Congratulations. Good report. Glad you got your first and second on the new boat. 

Did that ****** swim away?


----------



## Bravo87 (Jun 19, 2014)

Nice!


----------



## Chris V (Oct 18, 2007)

Great catch! Catching billfish on your own boat is definitely a good feeling. Did yall find any lines forming?

Both fish in the pics are Whites. The second one being a big one


----------



## bigtallluke (Jul 14, 2012)

The Nipple produces yet again! Nice work. It seems to be hit or miss there, but when its "on", its been ON. I have been foaming at the mouth to try and get out there one last time.... I'm slowly watching my wish disappear with the winter and N wind quickly approaching


----------



## JMS (Mar 20, 2008)

On Wednesday there was a line starting to form that followed the contour line of the edge.

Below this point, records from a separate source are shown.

(** * Release automation of the TOML repository ([scripts/release.py])

    A shallow embedding of the release script and the properties its
    specification states about it.  The script is a sequential program
    over three pieces of environment: the file system, the two git
    working copies it drives through [git] commands, and the process
    environment (arguments, clock, terminal).  Each of them is a field
    of the [World] record below and the script's functions are state
    transformers over it that may raise.

    Conventions.
    - A file is its bytes, a [string] with one character per byte.  The
      encoding of the locale is UTF-8, and a text that the program holds
      (a line, an argument, a message) is the [string] of its encoding:
      comparing, joining and cutting at line terminators do to the
      encodings what they do to the texts.  The two operations of the
      script that look at single characters are [len], which counts
      them ([py_len]), and the classes of the pattern, which are taken
      over ASCII: arguments range over the texts of code points below
      256, among which [\d] is [0-9].
    - The host is POSIX: [os.linesep] is a single line feed.
    - Paths are the strings pathlib prints for them; directories exist
      wherever a file is written or a command is run, so that a command
      in a directory that is no working copy is answered by git itself.
    - Parts I to VII are the embedding, Part VIII the predicates the
      properties are stated with, Part IX a concrete release, Part X the
      properties and their proofs. *)

From stdpp Require Import gmap strings list fin_maps pretty.
From Stdlib Require Import Ascii ZArith Lia.

Open Scope string_scope.
Open Scope list_scope.

(* ===================================================================== *)
(** * Part I.  Text files as Python reads and writes them                *)
(* ===================================================================== *)

Definition LF : ascii := "010"%char.
Definition CR : ascii := "013"%char.

(** The one-character string ["\n"]. *)
Definition NL : string := String LF "".

Definition os_linesep : string := NL.

(** [open(path)] opens in text mode with [newline=None]: universal
    newlines.  On input the sequences CR LF and a lone CR are both handed
    to the program as a single LF.  This is the text read from bytes
    that decode; those that do not are refused ([decodes] below). *)
Fixpoint read_text (raw : string) : string :=
  match raw with
  | "" => ""
  | String c rest =>
      if Ascii.eqb c CR then
        match rest with
        | String c' rest' =>
            if Ascii.eqb c' LF then String LF (read_text rest')
            else String LF (read_text rest)
        | "" => String LF ""
        end
      else String c (read_text rest)
  end.

(** [os.fdopen(fh, "w")], again with [newline=None]: every LF written is
    replaced by [os.linesep]. *)
Fixpoint write_text (s : string) : string :=
  match s with
  | "" => ""
  | String c rest =>
      if Ascii.eqb c LF then os_linesep +:+ write_text rest
      else String c (write_text rest)
  end.

(** [for got_line in given_file]: the text cut after every LF; each
    piece keeps its LF, and a last piece without one is produced when
    the text does not end in LF. *)
Fixpoint readlines (s : string) : list string :=
  match s with
  | "" => []
  | String c rest =>
      if Ascii.eqb c LF then NL :: readlines rest
      else match readlines rest with
           | [] => [String c ""]
           | l :: ls => String c l :: ls
           end
  end.

(** Concatenation of a list of strings (what a sequence of [write]
    calls leaves in a file opened for writing). *)
Fixpoint concat_str (l : list string) : string :=
  match l with
  | [] => ""
  | s :: l' => s +:+ concat_str l'
  end.

(** ** The encoding

    A file opened in text mode is decoded with the encoding of the
    locale, UTF-8, and the decoder is strict: bytes that are not the
    encoding of a text raise [UnicodeDecodeError]. *)

Definition byte_in (lo hi : N) (b : ascii) : bool :=
  (lo <=? N_of_ascii b)%N && (N_of_ascii b <=? hi)%N.

(** Where the decoder stands between two bytes: at the start of a
    character, or inside one with one, two or three continuation bytes
    to come.  Right after the bytes E0, ED, F0 and F4 the next byte has
    a narrower range than a continuation byte otherwise has: no overlong
    form, no surrogate, nothing beyond U+10FFFF. *)
Inductive utf8_state :=
| AtStart | Cont1 | Cont2 | AfterE0 | AfterED | Cont3 | AfterF0 | AfterF4.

A lot of flying fish but no other action.


----------



## team_A_II (Mar 31, 2009)

Good job on the whites! But I would advise if you could to please keep your fish in the water for pics. The stress and gravity of taking them out of the water is terrible on their organs.


----------



## BajaBob (Feb 4, 2010)

*Two Whites*

Hi Mike;

When I looked at a closeup of the second fish I saw it had rounded rather than pointed fins so it was a large white. It sure looked like a small blue and it fought well!!

Bob


----------



## fishmagician (Jun 4, 2014)

To fish water of that color - priceless!! Good job


----------



## WhyMe (Apr 21, 2013)

Nice job.
WhyMe 
Mako My Dayo


----------



## tanman (Oct 3, 2009)

Sweet! and totally agree.....the nipple has been hit and miss this October!


----------